GABAergic signaling in the central amygdala is modulated by vagal afferents and underlies the anxiety-reducing effects of CCK-SAP in male rats. (A) Strategy used for anterograde polysynaptic tracing from the nodose ganglia with HSV-129. (B) Representative pictures of HSV-129 labeling in the amygdala 5 days after HSV-129 injection into the nodose ganglia (CeL, CeM, CeC, BLA, BLP). (C) Strategy used for RNA sequencing of CeA micropunches after CCK-SAP or SAP in male rats. (D) PC analysis plot of CeA gene expression profiles in CCK-SAP and control rats. (E) Heatmaps of gene expression (z score) for significant DEGs in the CeA of CCK-SAP compared with control rats (adjusted p < .05). (F) Inference scores of DEGs in the CeA associated with anxiety disorders according to the Comparative Toxicogenomics Database. (G) Significantly enriched biological processes among DEGs in the CeA (adjusted p < .05). (H) DEGs associated with the 3 significantly enriched biological processes in the CeA. (I) Strategy used for the bilateral administration of the GABA_A receptor antagonist bicuculline in CCK-SAP or SAP male rats. (J) Bicuculline injection into the CeA increases startle amplitude in response to a 105-dB acoustic stimulus in CCK-SAP male rats but not in SAP male rats (within-subject ANOVA CCK-SAP × injection interaction, F_1,13 = 4.90, p = .045; Holm-adjusted comparison in SAP rats p = .42, in CCK-SAP rats p = .041).
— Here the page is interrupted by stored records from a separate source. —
(** [subprocess_returns]: when git ends and both its outputs are closed, the run is over, whatever else happens. *)
Theorem subprocess_returns hooks s evs drains (Hexit : exists x, Waited x ∈ evs) (Hout : DrainOut (Ok []) ∈ drains) (Herr : DrainErr (Ok []) ∈ drains) w :
  (run_git_subprocess hooks s evs drains w).1 <> EOk false.
Proof.
  assert (forall status w, (child_exited hooks s status drains w).1 <> EOk false) as Hend.
  { intros status w'. unfold child_exited, mbind at 1, st_bind at 1. pose proof (drain_ends drains true true w' (fun _ => Hout) (fun _ => Herr)) as Hd.
    destruct (drain true true drains w') as [[[]|e|] w1]; cbn [negb]; [|done..]. unfold mbind, st_bind, reply. destruct (success status); cbn [negb].
    - destruct (post_hook hooks s w1) as [[]]; [|done..]. by destruct (send_client _ _) as [[] ?].
    - by destruct (send_client _ _) as [[] ?]. }
  assert (forall w, (run_child hooks s evs drains w).1 <> EOk false) as Hchild.
  { intros w'. unfold run_child, mbind, st_bind, reads, get, sub_act. destruct (se_pool env w') as [?|e]; cbn; [|done]. destruct (se_command env w' s) as [args|e]; cbn; [|done].
    destruct (se_spawn env w' args) as [?|e]; [|by unfold reply; destruct (send_client _ _) as [[] ?]].
    pose proof (loop_ends evs Hexit true (w' ++ [Spawned args])) as Hl. destruct (child_loop _ _ _) as [[[]|e|] w2]; [apply Hend|done..]. }
  unfold run_git_subprocess. assert ((run_git_subprocess_inner hooks s evs drains w).1 <> EOk false) as Hi.
  { unfold run_git_subprocess_inner. destruct (is_upload s); [|apply Hchild]. destruct (run_hook _ _ w) as [[] ?]; [apply Hchild|done..]. }
  destruct (run_git_subprocess_inner hooks s evs drains w) as [[[]|e|] w1]; [|done|..]; [by destruct (send_client _ _)..|done].
Qed.
End Env.
End Subprocess.

(** ** Examples *)

Module SubprocessExample.
Abbreviation unit_hooks := (HookEnv (Peer := N) (Addr := N) (Urn := N) (Txt := unit) (Pulled := unit) (Replicated := unit)
  (ClientE := unit) (PoolE := unit) (RefsE := unit) (NetE := unit) (IoE := unit) (TransportE := unit)).
(** A client that listens, seeds and a node that do what they are asked; the update of the signed references is [u]. *)
Definition calm (u : result unit Updated) : unit_hooks :=
  MkHookEnv (fun _ _ => Ok tt) (fun _ => Ok tt) (fun _ _ => u) (fun _ _ _ => Ok [Ok (PullSuccess tt)]) (fun _ _ _ => Ok tt) (fun _ => Ok tt) (fun _ _ _ => Ok tt) (fun _ => ([ReplySuccess], tt)).
Abbreviation unit_env := (SubEnv (Peer := N) (Addr := N) (Urn := N) (Txt := unit) (Pulled := unit) (Replicated := unit)
  (ClientE := unit) (PoolE := unit) (RefsE := unit) (NetE := unit) (IoE := unit) (TransportE := unit) (CmdE := unit) (Sig := unit)).
Definition calm_env (u : result unit Updated) : unit_env :=
  MkSubEnv (fun _ => calm u) (fun _ _ => Ok tt) (fun _ => Ok tt) (fun _ _ => Ok [[7]]) (fun _ _ => Ok tt) (fun _ => Ok tt) (fun _ => Some 1) (fun _ _ _ => Ok tt) (fun _ => Ok tt).
Definition all_hooks : Hooks (Peer := N) (Addr := N) (Txt := unit) := MkHooks (MkPostReceive true true) (MkPreUpload true) [MkSeed 5 [50] None; MkSeed 6 [60] None].
Definition updated : Updated := MkUpdated (MkRefs [] remotes_new) 9.
Definition push : SshService N := MkSshService ReceivePack 3.
Definition one_push : list (ChildEvent (IoE := unit) (Sig := unit)) := [Input (Some (SubData [1])); OutRead (Ok [2]); Waited (Ok (Some 0))].
Definition rest : list (DrainEvent (IoE := unit)) := [DrainOut (Ok [3]); DrainOut (Ok []); DrainErr (Ok [])].

Lemma subprocess_returns_witness : (exists x, Waited x ∈ one_push) /\ (run_git_subprocess (calm_env (Ok updated)) all_hooks push one_push rest []).1 <> EOk false.
Proof.
  assert (exists x, Waited x ∈ one_push) as Hx by (exists (Ok (Some 0)); unfold one_push; set_solver). split; [exact Hx|].
  apply (subprocess_returns (calm_env (Ok updated)) all_hooks push one_push rest Hx); unfold rest; set_solver.
Defined.
(** [push_served]: a push from its start to its end, without what the client is told by the hooks. *)
Example push_served : let '(r, t) := run_git_subprocess (calm_env (Ok updated)) all_hooks push one_push rest [] in
  r = EOk true /\ omap (fun a => match a with AfterPush (Told _) => None | _ => Some a end) t =
  [Spawned [[7]]; Written [1]; Sent (Stdout [2]) true; Sent (Stdout [3]) true; AfterPush (SignedRefsUpdate 3 (Ok updated));
   AfterPush (RequestedPull 5 [50] 3); AfterPush (RequestedPull 6 [60] 3); AfterPush (AnnouncedAt 3 9); Sent (Exit (Some 0)) true; Sent Close true].
Proof. vm_compute. done. Qed.
(** [failed_hook_exits_zero]: the references could not be signed; the client is told, and that all went well. *)
Example failed_hook_exits_zero : let '(r, t) := run_git_subprocess (calm_env (Err tt)) all_hooks push one_push rest [] in
  r = EOk true /\ drop 5 t = [AfterPush (SignedRefsUpdate 3 (Err tt)); Sent (HookFailed (PostUpdate (UpdateRefs tt))) true; Sent (Exit (Some 0)) true; Sent Close true].
Proof. vm_compute. done. Qed.
(** [race_not_announced]: with another update at the same time the seeds are asked to pull, but nothing is announced. *)
Example race_not_announced : let '(r, t) := run_git_subprocess (calm_env (Ok ConcurrentlyModified)) all_hooks push one_push rest [] in
  r = EOk true /\ omap (fun a => match a with AfterPush h => effect h | _ => None end) t =
  [SignedRefsUpdate 3 (Ok ConcurrentlyModified); RequestedPull 5 [50] 3; RequestedPull 6 [60] 3].
Proof. vm_compute. done. Qed.
(** [closed_output_sent]: when git has closed its output but not ended yet, reading gives nothing at once, always, and each time the client
    is sent nothing. *)
Example closed_output_sent : (child_loop (calm_env (Ok updated)) true [OutRead (Ok []); OutRead (Ok []); OutRead (Ok [])] []).2 =
  [Sent (Stdout []) true; Sent (Stdout []) true; Sent (Stdout []) true].
Proof. vm_compute. done. Qed.
(** [read_error_repeats]: an output that cannot be read is read again, without end. *)
Example read_error_repeats n : drain (calm_env (Ok updated)) true true (repeat (DrainOut (Err tt)) n) [] = (EOk false, []).
Proof. induction n as [|n IH]; [done|exact IH]. Qed.
End SubprocessExample.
Bicuculline does not significantly modulate startle amplitude in response to 90 dB (within-subject ANOVA; injection effect F_1,13 = 0.050, p = .83; CCK-SAP × injection, F_1,13 = 0.947, p = .35) and 120 dB (within-subject ANOVA; injection effect F_1,13 = 1.050, p = .32; CCK-SAP × injection, F_1,13 = 0.0001, p = .99) stimuli. *p < .05. ANOVA, analysis of variance; Bic, bicuculline; BLA, basolateral amygdaloid nucleus, anterior part; BLP, basolateral amygdaloid nucleus, posterior part; CCK, cholecystokinin; CeA, central nucleus of the amygdala; CeC, central amygdaloid nucleus, capsular part; CeL, central amygdaloid nucleus, lateral division; CeM, central amygdaloid nucleus, medial division; DEGs, differentially expressed genes; GABA, gamma-aminobutyric acid; NS, not significant; PC, principal component; SAP, saporin; Veh, vehicle.